IL-6 induces the T cell Interleukin 6 Signal Transducer ( gp130 )/ Janus Kinase 1 and 2 ( Jak1 and Jak 2 )/ Signal Transducer and Activator of Transcription 3 ( STAT3 ) pathway [14]. Jak2/ STAT3 signaling, activated both by IL-6 and IL-23, plays a critical role in the subsequent Th17 development [15], [16], [17]. STAT3 upregulates the expression of Retinoic Acid Receptor-Related Orphan Receptor Gamma-T ( ROR-gamma ) [18], [7], a Th17 specific transcriptional regulator that is critical for the expression of two members of Interleukin-17 family, IL-17A ( IL-17 ) and IL-17F [19], [20].

Th17cells in CF lung can signal to fibroblasts, airway epithelial cells and vascular or/and microvascular endothelial cells [1].

IL-17 is a key cytokine in CF lung that regulates granulopoiesis and neutrophil migration. IL-17 acts through the Interleukin 17 Receptor A ( IL-17 receptor ) that is associated with Interleukin 17 Receptor C ( IL-17RC ) to form a multimeric receptor complex [21]. IL-17RC binds both IL-17F and IL-17 [22].
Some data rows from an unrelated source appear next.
(** * battle_bot: the Salute Jazz client ([salute/jazz.py])

    A shallow embedding of the token cache ([SaluteJazzAPI._get_access_token]),
    room creation ([SaluteJazzAPI.create_room], [create_rooms]) and the
    transcription normaliser ([parse_transcriptions]), with the properties
    the specification states about them; and of the other room operations
    ([disable_transcription], [disable_room], [get_transcriptions]),
    [log_transcription] and [get_room_transcription], with properties read
    off the code.

    Conventions.
    - A Python [str] is a Rocq [string] holding its UTF-8 encoding; equality,
      concatenation and the replacement of the ASCII letter Z agree with
      Python's on code points.
    - [time.time()] values are IEEE binary64 numbers, as in CPython.
    - A [datetime] is its wall-clock reading in microseconds since
      0001-01-01T00:00:00, with the UTC offset of its [tzinfo] if it has one.
    - Library functions whose code is not part of the repository
      ([json.loads], [datetime.fromisoformat], [str()] of a non-string,
      [jwt.encode], [uuid.uuid4], the remote service, the file system) are
      section variables. *)

From Stdlib Require Import List String Ascii ZArith Bool Lia PrimFloat.
From Stdlib Require Import DecimalString DecimalNat.
Import ListNotations.

Local Open Scope string_scope.
Local Open Scope Z_scope.

Set Implicit Arguments.
(** 피카츄(Lv.25) and 피카츄 take the same form of 을/를. *)
Lemma C10_trailing_bracket_invariance_witness :
  ~ In SFK.LPAREN Words.pikachu /\
  ~ In SFK.LF [0x4C; 0x76; 0x2E; 0x32; 0x35] /\
  SFK.Particle_call Words.eul_reul
    (Words.pikachu ++ [SFK.LPAREN] ++ [0x4C; 0x76; 0x2E; 0x32; 0x35]
     ++ [SFK.RPAREN])
  = SFK.Particle_call Words.eul_reul Words.pikachu.
Proof.
  assert (H1 : ~ In SFK.LPAREN Words.pikachu)
    by (unfold SFK.LPAREN; simpl; lia).
  assert (H2 : ~ In SFK.LF [0x4C; 0x76; 0x2E; 0x32; 0x35])
    by (unfold SFK.LF; simpl; lia).
  split; [exact H1|]. split; [exact H2|].
  exact (C10_trailing_bracket_invariance Words.eul_reul Words.pikachu
           [0x4C; 0x76; 0x2E; 0x32; 0x35] H1 H2).
Defined.

(** ** The copula *)

Section Copula.

Lemma sfk_INITIALS_NoDup : NoDup SFK.INITIALS.
Proof. apply (bool_decide_unpack _). vm_compute. reflexivity. Qed.

Lemma sfk_VOWELS_NoDup : NoDup SFK.VOWELS.
Proof. apply (bool_decide_unpack _). vm_compute. reflexivity. Qed.

Lemma sfk_FINALS_NoDup : NoDup SFK.FINALS.
Proof. apply (bool_decide_unpack _). vm_compute. reflexivity. Qed.

Lemma list_index_nth (l : list pyval) (i : Z) (d : pyval) :
  NoDup l -> 0 <= i < Z.of_nat (length l) ->
  list_index l (nth (Z.to_nat i) l d) = OK i.
Proof.
  intros Hnd Hi.
  destruct (list_index_getitem l i Hnd Hi) as (x & Hg & Hx).
  rewrite (getitem_nth l i d Hi) in Hg. injection Hg as <-. exact Hx.
Qed.

Lemma onset_is_ieung (v : Z) :
  is_syllable v -> pyval_eqb (onset v) SFK.IEUNG = (onset_index v =? 11).
Proof.
  intros Hv. destruct (syllable_indices v Hv) as (Ho & _).
  unfold onset. apply Bool.eqb_prop.
  apply (forallb_range 19
           (fun i => Bool.eqb
                       (pyval_eqb (nth (Z.to_nat i) SFK.INITIALS PNone)
                                  SFK.IEUNG)
                       (i =? 11))); [vm_compute; reflexivity | exact Ho].
Qed.

Lemma vowel_checked (v : Z) :
  is_syllable v -> vowel_check (vowel_index v) = true.
Proof.
  intros Hv. destruct (syllable_indices v Hv) as (_ & Hi & _).
  apply (forallb_range 21 vowel_check); [vm_compute; reflexivity | exact Hi].
Qed.

Lemma unpack_args_three (a b c : pyval) :
  unpack_args (Positional [a; b; c]) = OK [a; b; c].
Proof. now destruct a. Qed.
Little is known about the mechanisms of IL-17 receptor signaling. After stimulation with IL-17, TRAF3 Interacting Protein 2 ( CIKS ) is supposed to be recruited to IL-17 receptor, followed by activation of E3 ubiquitin ligase TNF Receptor-Associated Factor 6 ( TRAF6 ) and Mitogen-Activated Protein Kinase Kinase Kinase 7 ( TAK1 ), which mediates downstream activation of transcription factor NF-kB [23], [24].

The majority of IL-17 target genes are NF-kB -dependent. IL-17 signaling results in the induction of IL-6, granulopoietic growth factors, such as Granulocyte colony-stimulating factor ( G-CSF ) and Granulocyte-macrophage colony-stimulating factor ( GM-CSF ), chemokines, particularly Chemokine ( CXC) Ligand 1 ( GRO-1 ), Chemokine ( CXC) Ligand 6 ( GCP2 ) and IL-8, and Intercellular Adhesion Molecule 1 ( ICAM1 ) [5], [1]. The subsequent signaling of these cytokines results in neutrophil recruitment followed by the development of persistent bronchial inflammatory process in CF disease [1].